If you needed a semi-decent but cheap bar to meet a blind date, there was only Moksha at the corner of Wilson, which was easy to escape from if you didn’t like the guy!
With the absence of GPS and smart phones, the streets of San Juan—which resembled intestines with one-way directions that changed daily—would drive an outsider mad. The cabbies hated me. Mariano Marcos had this crazy intersection of six different streets, and with its broken stoplight, it was up to you and your guardian angel to safely cross it.
My neighbor at F. Calderon ran for Barangay Captain in 2007. He gave out campaign fliers with a comprehensive and clearly drawn map of San Juan with callouts on the one-way streets. He won the election.

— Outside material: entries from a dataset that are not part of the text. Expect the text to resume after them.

(** What one iteration adds to the ping log, to the fan-out, and to the
    result list. *)
Lemma check_server_log t send w server :
  pings (fst (check_one t send w server)) = ping_of service t server :: pings w /\
  servers (fst (check_one t send w server)) = servers w /\
  (exists row,
     statuses (fst (check_one t send w server)) !! server_id server = Some row /\
     reduced_status (status row) /\
     broadcasts (fst (check_one t send w server)) =
       (broadcasts w ++ sent_now [update_of t server row])%list /\
     scheduled (fst (check_one t send w server)) =
       (scheduled w ++ sent_later [update_of t server row])%list) /\
  snd (check_one t send w server) = (server_id server, cd_status (service server)).
Proof.
  unfold check_server, create_ping, get_or_create, save_status, insert_timestamps,
    now, notify_subscribers, _group_send, ping_of.
  cbn. destruct (statuses w !! server_id server) as [row|]; cbn;
    (match goal with |- context [if ?b && _ then _ else _] => destruct b end); cbn;
    (match goal with
     | |- context [if negb ?b then _ else _] => destruct b
     | _ => idtac
     end); cbn;
    try match goal with
        | |- context [notify ?s ?st ?p ?x] =>
            destruct (notify_monitoring s st p x) as (H1 & H2 & H3 & H4 & H5 & H6);
            rewrite H1, H3, H4, H5, H6
        end;
    destruct running_loop, channel_layer; cbn;
    (split; [reflexivity|]; split; [reflexivity|]; split; [|reflexivity]);
    eexists; (split; [apply lookup_insert_eq|]);
    (split; [apply reduce_status_reduced|]);
    rewrite ?app_nil_r; split; reflexivity.
Qed.

Lemma check_servers_step t send server rest w :
  check_all t send (server :: rest) w =
  (fst (check_all t send rest (fst (check_one t send w server))),
   snd (check_one t send w server)
   :: snd (check_all t send rest (fst (check_one t send w server)))).
Proof.
  cbn [check_servers].
  destruct (check_one t send w server) as [w1 r]. cbn [fst snd].
  destruct (check_all t send rest w1) as [w2 rs]. reflexivity.
Qed.

Lemma check_servers_log t send queryset : forall w,
  snd (check_all t send queryset w) =
    map (fun s => (server_id s, cd_status (service s))) queryset /\
  pings (fst (check_all t send queryset w)) =
    (rev (map (ping_of service t) queryset) ++ pings w)%list /\
  servers (fst (check_all t send queryset w)) = servers w /\
  exists updates,
    map b_group updates = map (fun s => _group_name (server_id s)) queryset /\
    map b_ping updates = map (ping_of service t) queryset /\
    Forall (fun u => reduced_status (status (b_status u))) updates /\
    broadcasts (fst (check_all t send queryset w)) =
      (broadcasts w ++ sent_now updates)%list /\
    scheduled (fst (check_all t send queryset w)) =
      (scheduled w ++ sent_later updates)%list.
Proof.
  induction queryset as [|server rest IH]; intros w.
  - cbn. repeat split. exists [].
    destruct running_loop, channel_layer; rewrite !app_nil_r; auto 6.
  - rewrite check_servers_step. cbn [fst snd].
    destruct (check_server_log t send w server)
      as (Hp & Hs & (row & _ & Hred & Hb & Hl) & Hr).
    destruct (IH (fst (check_one t send w server)))
      as (IHr & IHp & IHs & updates & IHg & IHq & IHred & IHb & IHl).
    split; [|split; [|split]].
    + cbn. rewrite Hr, IHr. reflexivity.
    + rewrite IHp, Hp. cbn. rewrite <- app_assoc. reflexivity.
    + rewrite IHs, Hs. reflexivity.
    + exists (update_of t server row :: updates).
      split; [cbn; rewrite IHg; reflexivity|].
      split; [cbn; rewrite IHq; reflexivity|].
      split; [constructor; [exact Hred|exact IHred]|].
      rewrite IHb, Hb, IHl, Hl.
      destruct running_loop, channel_layer; rewrite <- !app_assoc; cbn; auto.
Qed.

Lemma run_all_checks_unfold now_arg queryset send w :
  exists w1,
    run_cycle now_arg queryset send w =
      check_all (cycle_now timezone_now now_arg w) send (checked queryset w) w1 /\
    servers w1 = servers w /\ statuses w1 = statuses w /\ pings w1 = pings w /\
    broadcasts w1 = broadcasts w /\ configs w1 = configs w /\
    accounts w1 = accounts w /\ outbox w1 = outbox w /\
    scheduled w1 = scheduled w.
Proof.
  unfold run_all_checks, cycle_now, servers_checked, now.
  destruct now_arg as [t|]; eexists; (split; [destruct queryset; reflexivity|]);
    repeat split.
Qed.

(** X4. A cycle returns one pair per server it goes through, in the
    order it goes through them: the server's id and the status of its
    probe outcome; the count of the result is their number.  The
    servers are those of the queryset when one is given.  Otherwise
    they are the stored servers whose status is [active], all of them
    and each row once, sorted by name in the order of the database. *)
Theorem X4_cycle_results
    (now_arg : option datetime) (queryset : option (list Server))
    (send_notifications : bool) (w : World) :
  snd (run_cycle now_arg queryset send_notifications w) =
    map (fun s => (server_id s, cd_status (service s))) (checked queryset w) /\
  length (snd (run_cycle now_arg queryset send_notifications w)) =
    length (checked queryset w) /\
  (forall q, checked (Some q) w = q) /\
  (forall s, In s (checked None w) <->
     (exists key, servers w !! key = Some s) /\ server_status s = "active") /\
  checked None w
    ≡ₚ List.filter (fun s => String.eqb (server_status s) "active")
         (map snd (map_to_list (servers w))) /\
  ((forall a b c : string, name_le a b -> name_le b c -> name_le a c) ->
   (forall a b : string, name_le a b \/ name_le b a) ->
   StronglySorted (fun a b => name_le (name a) (name b)) (checked None w)).
Proof.
  destruct (run_all_checks_unfold now_arg queryset send_notifications w)
    as (w1 & -> & _).
  destruct (check_servers_log (cycle_now timezone_now now_arg w) send_notifications
              (checked queryset w) w1) as (Hr & _).
  rewrite Hr. split; [reflexivity|]. split; [apply length_map|].
  split; [reflexivity|].
  unfold servers_checked, active_servers. split; [|split].
  - intros s. rewrite server_objects_filter_In, String.eqb_eq. reflexivity.
  - apply server_objects_filter_rows.
  - apply server_objects_filter_sorted.
Qed.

There were no third-wave coffee shops back then, of course, but there was Café Ysabel, which had become my default kapihan after a long day’s work. Of all the San Juan haunts, it is this 100-year-old house/resto that I miss the most. I have a third eye, and I absolutely knew that the restrooms and cake display areas of Ysabel were terribly haunted. In the dry-cleaning shop across it, the security guard would chat me up and say that he’d see ghostly figures through the windows at 3AM!
Café Ysabel was the place where my friends took their other friends, dates, lovers, and their mistresses! No one cared, and you can smoke inside. Only the faded murals would know your secrets. Even architect-historian Augusto “Tito Toti” Villalon waxed poetic about it in his newspaper columns, as he lived in the equally old house across the street.
Today, Café Ysabel exists no more (just a stunted version of itself on another street), and was replaced by the Corner House. It is hip and architecturally celebrated, but its MC Escher-like stairs terrify me and my middle-aged legs.
I wonder if the ghosts of the old Café Ysabel are disoriented with its new environs and would go up and down the stairs of Corner House, confused and lost at night.
I now work in San Juan, but like an old friend who suddenly changed temperaments, I hardly recognize it. Sometimes, when I cross the street from the museum I consult with, I get a glimpse of the old corner where I used to live, and waves of nostalgia would wash over me. But then the blare of car horns along P. Guevarra would snap me back into reality.